##### Raw data

(* ===== verification/Hiarray.v ===== *)
(** * hiarray.c: the growable array

    An array is the C struct with its heap block; [push], [pop] and [get] return
    a byte offset into the block, as the code returns a pointer, and the caller
    stores or loads through it.  Allocation results are arguments: [hi_malloc]
    and [hi_realloc] belong to hiredis.  [ASSERT] is empty in the default build
    and is not part of the model. *)
From S2P Require Import Prelude.

Section Hiarray.
Context {A : Type}.

(** A heap block: its size in bytes and the elements stored in it, by byte
    offset. *)
Record block := mkBlock { bsize : Z; cells : gmap Z A }.

Record hiarray := mkHiarray {
  nelem : Z;            (* uint32_t: # element *)
  elem : option block;  (* element *)
  size : Z;             (* size_t: element size *)
  nalloc : Z            (* uint32_t: # allocated element *)
}.

Definition hiarray_null : hiarray := mkHiarray 0 None 0 0.

Definition hiarray_set (elem : option block) (size nalloc : Z) : hiarray :=
  mkHiarray 0 elem size nalloc.

Definition hiarray_n (a : hiarray) : Z := nelem a.

(** [malloc_a] and [malloc_elem]: whether the two allocations succeed. *)
Definition hiarray_create (malloc_a malloc_elem : bool) (n size : Z) : option hiarray :=
  if negb malloc_a then None
  else if negb malloc_elem then None
  else Some (mkHiarray 0 (Some (mkBlock (u64 (n * size)) ∅)) size n).

Definition hiarray_deinit (a : hiarray) : hiarray :=
  mkHiarray (nelem a) None (size a) (nalloc a).

(** [elem] is the byte offset of a pointer into the block. *)
Definition hiarray_idx (a : hiarray) (elem : Z) : Z :=
  let off := u32 elem in off / u32 (size a).
Lemma remove_between h l1 l2 node v :
  NoDup (l1 ++ (node, v) :: l2).*1 -> dseg h None (l1 ++ (node, v) :: l2) None ->
  exists h1 h2, link_prev h (last_loc l1 None) (first_loc l2 None) = Some h1 /\
    h1 !! node = h !! node /\
    link_next h1 (first_loc l2 None) (last_loc l1 None) = Some h2 /\
    dseg (delete node h2) None (l1 ++ l2) None /\
    NoDup (l1 ++ l2).*1 /\ frame (l1 ++ (node, v) :: l2).*1 h (delete node h2).
Proof.
  intros Hnd Hs. apply dseg_app in Hs as [Hs1 [Hn Hs2]]. simpl in Hs1.
  assert (Hnd' : NoDup (l1 ++ l2).*1 /\ node ∉ (l1 ++ l2).*1).
  { rewrite !fmap_app in *. simpl in Hnd. apply NoDup_app in Hnd as (H1 & H2 & H3).
    apply NoDup_cons in H3 as [H3 H4]. split.
    - apply NoDup_app. split; [done|]. split; [|done].
      intros x Hx. specialize (H2 x Hx). by apply not_elem_of_cons in H2 as [_ H2].
    - apply not_elem_of_app. split; [|done]. intros Hin.
      specialize (H2 _ Hin). by apply not_elem_of_cons in H2 as [H2 _]. }
  destruct Hnd' as [Hnd' Hnode].
  destruct (relink h l1 l2 (last_loc l1 None) (first_loc l2 None) (Some node) (Some node))
    as (h1 & h2 & Hh1 & Hh2 & Hd1 & Hd2 & Hf); [done..|].
  pose proof Hnode as Hno. rewrite fmap_app in Hno. apply not_elem_of_app in Hno as [Hno1 Hno2].
  exists h1, h2. split; [done|]. split; [|split; [done|split; [|split; [done|]]]].
  - rewrite fmap_app, NoDup_app in Hnd'. destruct Hnd' as (H1 & H2 & H3).
    destruct (link_prev_dseg h l1 (Some node) (first_loc l2 None) H1 Hs1) as (h' & E & _ & Hfr).
    rewrite Hh1 in E. injection E as <-. by apply Hfr.
  - apply dseg_delete_ne; [done|]. by apply dseg_app.
  - intros q Hq. rewrite fmap_app in Hq. simpl in Hq.
    apply not_elem_of_app in Hq as [Hq1 Hq2]. apply not_elem_of_cons in Hq2 as [Hq2 Hq3].
    rewrite lookup_delete_ne by done. apply Hf. rewrite fmap_app. by apply not_elem_of_app.
Qed.
End Link.

(** ** The operations *)
Section Ops.
Context {V : Type} {eqV : EqDecision V}.
Variable malloc : heap V -> option loc.
Hypothesis malloc_fresh : forall h p, malloc h = Some p -> h !! p = None.
Implicit Types (h : heap V) (ls l : list (loc * V)) (L : hilist V).

Lemma rep_len_zero h L ls : rep h L ls -> (len L =? 0) = bool_decide (ls = []).
Proof.
  intros (_ & _ & _ & _ & -> & _). by destruct ls.
Qed.

Lemma rep_intro h L ls hd tl n :
  NoDup ls.*1 -> dseg h None ls None -> hd = first_loc ls None -> tl = last_loc ls None ->
  n = Z.of_nat (length ls) -> Z.of_nat (length ls) < 2 ^ 64 - 1 ->
  rep h (with_ends L hd tl n) ls.
Proof. intros. repeat split; done. Qed.

(** The claim every insertion makes: NULL and no change when [hi_malloc]
    fails, and otherwise the list with the new node in its place, the nodes of
    other lists untouched. *)
Definition inserts h L (r : option (heap V * hilist V * bool)) (l1 l2 : list (loc * V)) (v : V)
  : Prop :=
  match malloc h with
  | None => r = Some (h, L, false)
  | Some node => exists h' L', r = Some (h', L', true) /\
      rep h' L' (l1 ++ (node, v) :: l2) /\ frame (node :: (l1 ++ l2).*1) h h' /\
      dup L' = dup L /\ free L' = free L /\ match_ L' = match_ L
  end.

Lemma length_insert_mid {A} (l1 l2 : list A) x : length (l1 ++ x :: l2) = S (length (l1 ++ l2)).
Proof. rewrite !length_app. simpl. lia. Qed.

Lemma inserts_intro h L l1 l2 v node h1 h2 hd tl :
  malloc h = Some node -> rep h L (l1 ++ l2) ->
  Z.of_nat (length (l1 ++ l2)) < 2 ^ 64 - 2 ->
  link_prev (<[node := mkNode (last_loc l1 None) (first_loc l2 None) v]> h)
    (last_loc l1 None) (Some node) = Some h1 ->
  link_next h1 (first_loc l2 None) (Some node) = Some h2 ->
  hd = first_loc (l1 ++ (node, v) :: l2) None -> tl = last_loc (l1 ++ (node, v) :: l2) None ->
  rep h2 (with_ends L hd tl (u64 (len L + 1))) (l1 ++ (node, v) :: l2) /\
  frame (node :: (l1 ++ l2).*1) h h2.
Proof.
  intros Hm (Hnd & Hs & _ & _ & Hl & _) Hlen H1 H2 Hhd Htl.
  destruct (insert_between h l1 l2 node v) as (h1' & h2' & E1 & E2 & Hd & Hn & Hf); eauto.
  rewrite H1 in E1. injection E1 as <-. rewrite H2 in E2. injection E2 as <-.
  split; [|done]. apply rep_intro; [done..| |]; rewrite ?length_insert_mid; [|lia].
  rewrite wrapu_small; lia.
Qed.

Lemma insert_pointers h L l1 l2 v node :
  malloc h = Some node -> rep h L (l1 ++ l2) ->
  exists h1 h2,
    link_prev (<[node := mkNode (last_loc l1 None) (first_loc l2 None) v]> h)
      (last_loc l1 None) (Some node) = Some h1 /\
    link_next h1 (first_loc l2 None) (Some node) = Some h2.
Proof.
  intros Hm (Hnd & Hs & _).
  destruct (insert_between h l1 l2 node v) as (h1 & h2 & ? & ? & _); eauto.
Qed.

##########

Using the records above, write out exactly the lines between the one holding "rewrite wrapu_small; lia." and the one holding "intros Hm (Hnd & Hs & _).", inclusive; leave everything else out.

  rewrite wrapu_small; lia.
Qed.

Lemma insert_pointers h L l1 l2 v node :
  malloc h = Some node -> rep h L (l1 ++ l2) ->
  exists h1 h2,
    link_prev (<[node := mkNode (last_loc l1 None) (first_loc l2 None) v]> h)
      (last_loc l1 None) (Some node) = Some h1 /\
    link_next h1 (first_loc l2 None) (Some node) = Some h2.
Proof.
  intros Hm (Hnd & Hs & _).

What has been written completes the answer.